The exercise previously asked me to show the following four facts:
$$\{\phi \land \psi\} \vdash \phi$$ $$\{\phi \land \psi\} \vdash \psi$$ $$\{\phi, \psi\} \vdash \phi \land \psi$$ $$\{\phi, \psi\} \vdash \chi \text{ iff } \{ \phi \land \psi\}\vdash \chi \text{ for any formula }\chi$$ This is why I thought that some of them may come in handy. If I write the definition of $\leftrightarrow$ in terms of $\land$ and $\rightarrow$, I will end up with a horrendous expression, so this doesn't look like the way to go. I thought that I might use the completeness theorem and this is a valid way to solve the problem, but I think that I am supposed to solve it using syntactic results only.

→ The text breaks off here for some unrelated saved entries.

Definition sample_start : Config :=
  {| Access := {| Mode := groups; AllowedGroupIDs := Some [5; 300]; CoreURLBases := Some [str "core/"] |};
     ListenAddress := str "0.0.0.0:443"; PublicAddress := str "9.9.9.9:443"; ServerName := relay_name;
     CertificatePath := cert_file; PrivateKeyPath := key_file;
     AllowedTargets := []; AllowPrivateTargets := false; AllowLocalAdvertise := false; MaxSessions := 0 |}.
Definition fresh_world : world :=
  {| w_tickets := {| tw_files := ∅; tw_store := None; tw_db_open := false; tw_listener := None |};
     w_udp := false; w_serving := false; w_metrics := false |}.
Definition sample_start_env (now key : Z) : start_env :=
  {| s_cert := sample_cert_env now key;
     s_open := {| oe_os := sample_os; oe_open := true; oe_buckets := None; oe_now := now; oe_desc := sample_desc now |};
     s_serve := calm_serve; s_listen := true |}.
Definition run_sample (now key : Z) (w : world) : world * result start_error (server * Metadata) :=
  Start sample_url (fun _ => true) (sample_start_env now key) sample_start w.

Definition first_run := run_sample (20000 * day) 7 fresh_world.
(** The relay is closed and started again a month later. *)
Definition second_run :=
  run_sample (20030 * day) 8 (snd (Close_server (Some sample_authority) (new_sessions 4) (fst first_run))).

Lemma fresh_idle : idle fresh_world.
Proof. split; [split; [reflexivity|intros l Hl; discriminate Hl]|repeat split]. Qed.

Lemma runs_ok : is_ok (snd first_run) && is_ok (snd second_run) = true.
Proof. vm_compute. reflexivity. Qed.

Lemma run_result now key w : is_ok (snd (run_sample now key w)) = true ->
  exists w' sv md, run_sample now key w = (w', Ok (sv, md)).
Proof. destruct (run_sample now key w) as [w' [[sv md]|e]]; [|done]. eauto. Qed.

Lemma first_run_result : exists sv md, first_run = (fst first_run, Ok (sv, md)).
Proof.
  destruct (run_result (20000 * day) 7 fresh_world) as (w' & sv & md & E).
  { pose proof runs_ok as Hr. apply andb_true_iff in Hr as [Hr _]. exact Hr. }
  exists sv, md. unfold first_run. rewrite E. reflexivity.
Qed.

Lemma Start_sound_witness : exists sv md, first_run = (fst first_run, Ok (sv, md)) /\ 0 < maxSessions (r_sessions (sv_relay sv)).
Proof.
  destruct first_run_result as (sv & md & E). exists sv, md. split; [exact E|].
  destruct (Start_sound _ _ _ _ _ _ _ _ E) as (? & ? & ? & ? & _ & _ & _ & _ & _ & _ & _ & _ & _ & Hm & _). exact Hm.
Defined.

EDIT: As requested, the axioms are:
$\bullet$ $\phi \rightarrow (\psi \rightarrow \phi)$
$\bullet$ $(\phi \rightarrow (\psi \rightarrow \chi)) \rightarrow ((\phi \rightarrow \psi)\rightarrow (\phi \rightarrow \chi))$
$\bullet$ $(\neg \psi \rightarrow \neg \phi) \rightarrow (\phi \rightarrow \psi)$,
where $\phi$, $\psi$ and $\chi$ are formulas.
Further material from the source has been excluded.